Electronic Music Scholar Shawn Reynaldo Is Coming to Holocene – Willamette Week

Shawn Reynaldo started First Floor as a placeholder. When Red Bull Radio shut down in 2019, taking the longtime music journalist’s radio show with it, Reynaldo decided to turn it into a self-published newsletter.

“[I thought] I’ll just do it for a while until my next job comes along and then I can stop,” Reynaldo says. Then the pandemic hit—and “at that point it was pretty clear no one was going to hire me for a music industry job anytime soon.”

First Floor is now Reynaldo’s full-time job, with more than 10,000 subscribers on Substack paying monthly or yearly for the 43-year-old’s essays on electronic music. And thanks to Velocity Press, a selection of Reynaldo’s essays and interviews is now available in book form. On Sept. 29, Reynaldo will discuss First Floor Volume 1: Reflections on Electronic Music Culture in conversation with Portland musician Spencer Doran at Holocene, in tandem with a performance by Barcelona-based producer Colleen.

This unconventional event—a combination of a book talk and electronic music party—also features a DJ set by Andrew Neerman of local label Beacon Sound. “It’s kind of an unusual lineup with like this talk happening,” Reynaldo says, “but hopefully it will all flow together and be interesting.”

Doran, a onetime First Floor guest whose project Visible Cloaks pays tribute to the Japanese “environmental music” of the 1980s, isn’t the only artist who will be speaking with Reynaldo on his U.S. book tour. Rather than other journalists and critics, Reynaldo decided to enlist musicians and artists to moderate.

Laurel Halo, the inventive and idiosyncratic electronic artist who recently discussed her new album Atlas with Reynaldo on First Floor, will speak with Reynaldo in L.A. And in Miami, Reynaldo will sit down with Nick León, a major figure in the Miami dance music scene known for his massive 2022 club hit “Xtasis.”

“There’s tension between artists and music journalists a lot of the time,” Reynaldo says. “So this is a chance for them to kind of flip the script a little bit and ask me whatever questions about my work that they might have in mind.”

Born in San Jose, Calif., Reynaldo has been immersed in electronic music since the ‘90s, during the early years of Bay Area rave culture. More than a decade before Facebook and Instagram, ravers looking to access illegal do-it-yourself parties had to actually pick up flyers and call a number to find the location.

“Most of the locations were warehouses in Oakland that probably should not have been events going on, especially with thousands of teenagers and young people doing drugs,” Reynaldo says.

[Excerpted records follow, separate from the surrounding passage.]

(* ===== verification/SchedulerSafety.v ===== *)
(** The whole scheduler: its operations as steps of a system of CPUs, and what
    holds in every state they reach. *)
From stdpp Require Import gmap.
From S2P Require Import Prelude SchedState Scheduler SchedLinks SchedulerProofs SchedulerSteps.
From S2P Require Import SchedulerOps SchedulerTime SchedulerRun SchedulerLife SchedulerBoot.
Import SchedState Scheduler SchedLinks SchedulerProofs SchedulerSteps SchedulerOps SchedulerTime SchedulerRun
  SchedulerLife SchedulerBoot.

Module SchedulerSafety.

(** * The steps *)

(** What a CPU may do next.  [Finish] is the rest of a switch of contexts, from
    the store of the outgoing stack pointer to the return on the new stack. *)
Inductive op :=
  | Reschedule (flags : Z) | Yield (flags : Z) | Block (flags : Z) | Sleep (ticks flags : Z) | Terminate (flags : Z)
  | Finish (rsp : Z)
  | Unblock (t : Z) | TerminateThread (t : Z) | Destroy (t : Z) | Enqueue (t : Z)
  | Create (named : bool) (priority : Z) (memory : option (Z * Z))
  | CreateSuspended (named : bool) (priority : Z) (memory : option (Z * Z))
  | GlobalTick | TimerTick | PreparePreemption (regs : cpu_registers) (flags : Z) | Trampoline (flags : Z)
  | ContextRestored (rsp : Z) | SyscallEnter | SyscallLeave
  | PrepareIdle (i : nat) (stack bytes : Z) (memory : option Z) | StartCpu.

Definition exec (me : nat) (o : op) (s : sched) : option sched :=
  match o with
  | Reschedule f => snd <$> scheduler_reschedule me s f
  | Yield f => snd <$> scheduler_yield me s f
  | Block f => snd <$> scheduler_block me s f
  | Sleep n f => snd <$> scheduler_sleep me s n f
  | Terminate f => snd <$> scheduler_terminate me s f
  | Finish rsp => finish_switch me s rsp
  | Unblock t => snd <$> scheduler_unblock me s t
  | TerminateThread t => snd <$> terminate_thread_locked s t
  | Destroy t => snd <$> thread_destroy s t
  | Enqueue t => snd <$> scheduler_enqueue me s t
  | Create named p m => snd <$> thread_create_with_priority me s named p m
  | CreateSuspended named p m => snd <$> thread_create_suspended_with_priority me s named p m
  | GlobalTick => snd <$> scheduler_global_tick me s
  | TimerTick => snd <$> scheduler_timer_tick me s
  | PreparePreemption regs f => snd <$> scheduler_prepare_preemption me s regs f
  | Trampoline f => snd <$> scheduler_preempt_from_trampoline me s f
  | ContextRestored rsp => scheduler_preempt_context_restored me s rsp
  | SyscallEnter => scheduler_syscall_enter me s
  | SyscallLeave => scheduler_syscall_leave me s false
  | PrepareIdle i stack bytes m => snd <$> scheduler_prepare_idle_cpu s i stack bytes m
  | StartCpu => snd <$> scheduler_start_cpu me s
  end.

(** What the callers and the machine guarantee: the flags register has the bits
    that are always or never set, pointers are threads, new memory is new, the
    stack pointer is inside the stack of the thread that runs. *)
Definition guaranteed (me : nat) (c : cpu_local) (o : op) (s : sched) : Prop :=
  match o with
  | Reschedule f | Yield f | Block f | Sleep _ f | Terminate f | PreparePreemption _ f | Trampoline f =>
      flags_safe f = true
  | Unblock t | TerminateThread t | Destroy t => is_Some (get s t)
  | Enqueue t => is_Some (get s t) /\ is_idle s t = false
  | Create _ _ m | CreateSuspended _ _ m =>
      forall t stack, m = Some (t, stack) -> fresh s t stack THREAD_KERNEL_STACK_SIZE
  | ContextRestored rsp => forall t th, current_thread c = Some t -> get s t = Some th -> stack_external th = false ->
      kernel_stack_base th <= rsp < u64 (kernel_stack_base th + kernel_stack_size th)
  | PrepareIdle i stack bytes m => (i < length (cpus s))%nat /\ forall t, m = Some t -> fresh s t stack bytes
  | GlobalTick | TimerTick | SyscallEnter | SyscallLeave | StartCpu | Finish _ => True
  end.

(** A CPU in a switch can only finish it; no other CPU can finish one. *)
Definition allowed (me : nat) (o : op) (s : sched) : Prop :=
  exists c, cpus s !! me = Some c /\
    match o with
    | Finish rsp => exists out r f k, switching c = Saving out r f /\ cores s !! out = Some k /\
        rsp <> 0 /\ saved_stack_bounds (set_saved_stack_pointer rsp k) = true
    | _ => switching c = NoSwitch /\ guaranteed me c o s
    end.

(** The states of the system, from the end of the initialisation. *)
Inductive reachable : sched -> Prop :=
  | reach_boot boot_stack boot_size t stack s others :
      t <> bootstrap_thread -> stack <> 0 -> stack_fits stack THREAD_KERNEL_STACK_SIZE ->
      scheduler_init boot_stack boot_size (Some (t, stack)) = Some (true, s) ->
      reachable (cpu_init_bsp s others)
  | reach_step s me o s' : reachable s -> allowed me o s -> exec me o s = Some s' -> reachable s'.

(** The tick of the first CPU ages the waiting threads; all other steps leave
    them alone. *)
Definition ages (me : nat) (o : op) (s : sched) : bool :=
  match o, cpus s !! me with GlobalTick, Some c => bsp c | _, _ => false end.

Definition progress (me : nat) (o : op) (s s' : sched) : Prop :=
  if ages me o s
  then scheduler_tick_count s' = next_tick (scheduler_tick_count s) /\
       ticked (cores s) (cores s') (scheduler_tick_count s')
  else undisturbed (cores s) (cores s').

Lemma enqueue_good me s c t th :
  good s -> cpus s !! me = Some c -> get s t = Some th -> is_idle s t = false ->
  exists r s', scheduler_enqueue me s t = Some (r, s') /\ good s' /\ undisturbed (cores s) (cores s').
Proof.
  intros HG Hc Ht Hi. unfold scheduler_enqueue.
  destruct (negb (is_state th THREAD_STATE_READY) || queued th || negb (bool_decide (running_cpu th = None))) eqn:Eg.
  { exists false, s. unfold scheduler_enqueue_locked. rewrite Ht. cbn [mbind option_bind]. rewrite Eg.
    split; [done|]. split; [done|apply undisturbed_refl]. }
  unfold is_state in Eg. rewrite !orb_false_iff, !negb_false_iff, !bool_decide_eq_true in Eg. destruct Eg as [[E1 E2] E3].
  destruct HG as (qs & sl & HL & HI). pose proof (get_cores s t th Ht) as Hk.
  pose proof (t_fits _ _ _ _ _ (i_threads _ _ _ _ _ HI t _ Hk)) as HF.
  assert (Hs : sleeping th = false).
  { destruct (sleeping th) eqn:E; [|done]. destruct (f_sleep _ _ _ _ HF (f_sleeping _ _ _ _ HF E)) as (_ & H & _).
    cbn in H. congruence. }
  pose proof (not_idle s qs sl t HI Hi) as Hni.
  destruct (enqueue_spec me s c qs sl t th HL (inv_lists _ _ _ _ _ HI) (inv_valid _ _ _ _ _ HI) Hc Ht E1 E2 E3 Hs Hni)
    as (s' & -> & L' & K' & (_ & _ & C' & N') & O' & _ & M').
  exists true, s'. split; [done|]. rewrite K'. split; [|eapply undisturbed_insert; [exact Hk|cbn; congruence]].
  eexists _, sl. split; [exact L'|]. rewrite K', C', N'.
  eapply inv_queued; [exact HI|exact Hk|done|done|done|exact M'|done|done|done|].
  eapply lists_ok_fits; [exact O'|apply lookup_insert_eq].
Qed.

(** Every step returns, leaves a good state, and ages threads only in a tick. *)
Lemma step_good s me o :
  good s -> allowed me o s -> exists s', exec me o s = Some s' /\ good s' /\ progress me o s s'.
Proof.
  intros HG (c & Hc & Ha). unfold progress.
  assert (Hq : forall s', calm s s' -> good s' /\ undisturbed (cores s) (cores s')).
  { intros s' [G Q]. split; [done|by apply quiet_still]. }
  destruct o; cbn [exec ages guaranteed] in *; rewrite ?Hc; destruct Ha as [Hns Hg].
  - destruct (reschedule_good s me c flags HG Hc Hns Hg) as (r & s' & -> & H). by exists s'.
  - destruct (yield_good s me c flags HG Hc Hns Hg) as (r & s' & -> & H). by exists s'.
  - destruct (block_good s me c flags HG Hc Hns Hg) as (r & s' & -> & H1 & H2 & _). by exists s'.
  - destruct (sleep_good s me c flags HG Hc Hns Hg ticks) as (r & s' & -> & H1 & H2 & _). by exists s'.
  - destruct (terminate_good s me c flags HG Hc Hns Hg) as (r & s' & -> & H). by exists s'.
  - rename Hns into out. destruct Hg as (r & f & k & Hsw & Hk & Hr & Hb). destruct HG as (qs & sl & HL & HI).
    destruct (finish_good s me c out r f rsp qs sl k HL HI Hc Hsw Hk (conj Hr Hb)) as (s' & -> & H). by exists s'.
  - destruct Hg as [th Ht]. destruct (unblock_good s me c t th HG Hc Ht) as (r & s' & -> & H1 & H2 & _). by exists s'.
  - destruct Hg as [th Ht]. destruct (terminate_thread_good s t th HG Ht) as (r & s' & -> & H1 & H2 & _). by exists s'.
  - destruct Hg as [th Ht]. destruct (destroy_good s t th HG Ht) as (r & s' & -> & H1 & H2 & _). by exists s'.
  - destruct Hg as [[th Ht] Hi]. destruct (enqueue_good me s c t th HG Hc Ht Hi) as (r & s' & -> & H). by exists s'.
  - destruct (create_good me s c named priority memory HG Hc Hg) as (r & s' & -> & H1 & H2 & _). by exists s'.
  - destruct (create_suspended_good me s c named priority memory HG Hc Hg) as (r & s' & -> & H). by exists s'.
  - destruct (global_tick_good s me c HG Hc) as (r & s' & -> & H1 & H2). exists s'. split; [done|]. split; [done|].
    destruct (bsp c); [done|]. rewrite H2. apply undisturbed_refl.
  - destruct (timer_tick_calm s me c HG Hc) as (r & s' & -> & H). exists s'. split; [done|by apply Hq].
  - destruct (prepare_preemption_good s me c flags HG Hc Hns Hg regs) as (r & s' & -> & H). by exists s'.
  - destruct (trampoline_good s me c flags HG Hc Hns Hg) as (r & s' & -> & H). by exists s'.
  - destruct (restored_good s me c 2 HG Hc Hns ltac:(done) rsp Hg) as (s' & -> & H). exists s'. split; [done|by apply Hq].
  - destruct (syscall_enter_calm s me c 2 HG Hc Hns ltac:(done)) as (s' & -> & H). exists s'. split; [done|by apply Hq].
  - destruct (syscall_leave_calm s me c 2 HG Hc Hns ltac:(done)) as (s' & -> & H). exists s'. split; [done|by apply Hq].
  - destruct Hg as [Hi Hm]. destruct (prepare_idle_cpu_good s i stack bytes memory HG Hi Hm) as (r & s' & -> & H). by exists s'.
  - destruct (start_cpu_good s me HG) as (r & s' & -> & H); [by eapply lookup_lt_Some|]. by exists s'.
Qed.

Lemma reachable_good s : reachable s -> good s.
Proof.
  induction 1 as [bs bz t st s others Hne Hst Hf E|s me o s' _ IH Ha He].
  - destruct (boot_good bs bz t st Hne (conj Hst Hf) others) as (s' & E' & H). congruence.
  - destruct (step_good s me o IH Ha) as (s'' & E & G & _). congruence.
Qed.

End SchedulerSafety.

He didn’t plan on a career in journalism, attending UC Berkeley for political science and joining the campus radio station KALX. His interest in radio led to a gig hosting Subsonic, an electronic music show on Bay Area alternative rock station Live 105.3.

Reynaldo’s break in music journalism came upon joining the staff of Bay Area arts magazine XLR8R in 2008 as a part-time contributor. By 2011, he was editor in chief, a position he held until 2016.

“Most people know me as a journalist,” Reynaldo says, “but I did radio for probably a decade, ran record labels, DJ’ed a lot. [Journalism] has kind of inadvertently become the main focus of my professional life, but it wasn’t something I set out to do as a kid.”

During his time at XLR8R, Reynaldo learned to write in an “editorial voice” that avoided the first person. However, he attributes much of the success of First Floor to its first-person perspective: that each of his insights is “Shawn Reynaldo’s take,” rather than some kind of objective truth about music.

“Once I started First Floor, it was pretty obvious that it was just me, so it would’ve been silly for me to pretend that I was some larger organization,” he says. “So I leaned into that.”

Reynaldo also allows himself the freedom to work outside the new-music press cycle, focusing less on hot new releases and trends than on broader issues within the electronic world of music. The essays collected in First Floor Volume 1 are divided into four sections: “Things Have Changed,” “The Broken Music Business,” “The Electronic Music Press” and “Applying a Historical Lens.”

Among the issues Reynaldo tackles in First Floor Volume 1: the dwindling role of the album in the streaming era (“The Album You Made Might Have Been a Giant Waste of Time”), the role of regional music communities in the hyperglobal internet age (“Maybe Local Scenes Don’t Matter Anymore”), and reflections on the state of music journalism itself (“The Overwhelmingly British Music Press”).

“I try and think about whatever issues are itching in my mind, and I just kind of dive into them and ask what’s going on here? Why is this changing?” Reynaldo says. “It’s nice to have that level of freedom, and I think it’s pretty rare in the music media landscape these days.”

SEE IT: Shawn Reynaldo and Spencer Doran, who share a double bill with Colleen, appear at Holocene, 1001 SE Morrison St., 503-239-7639, holocene.org. 5:30 pm Friday, Sept. 29. $20. 21+.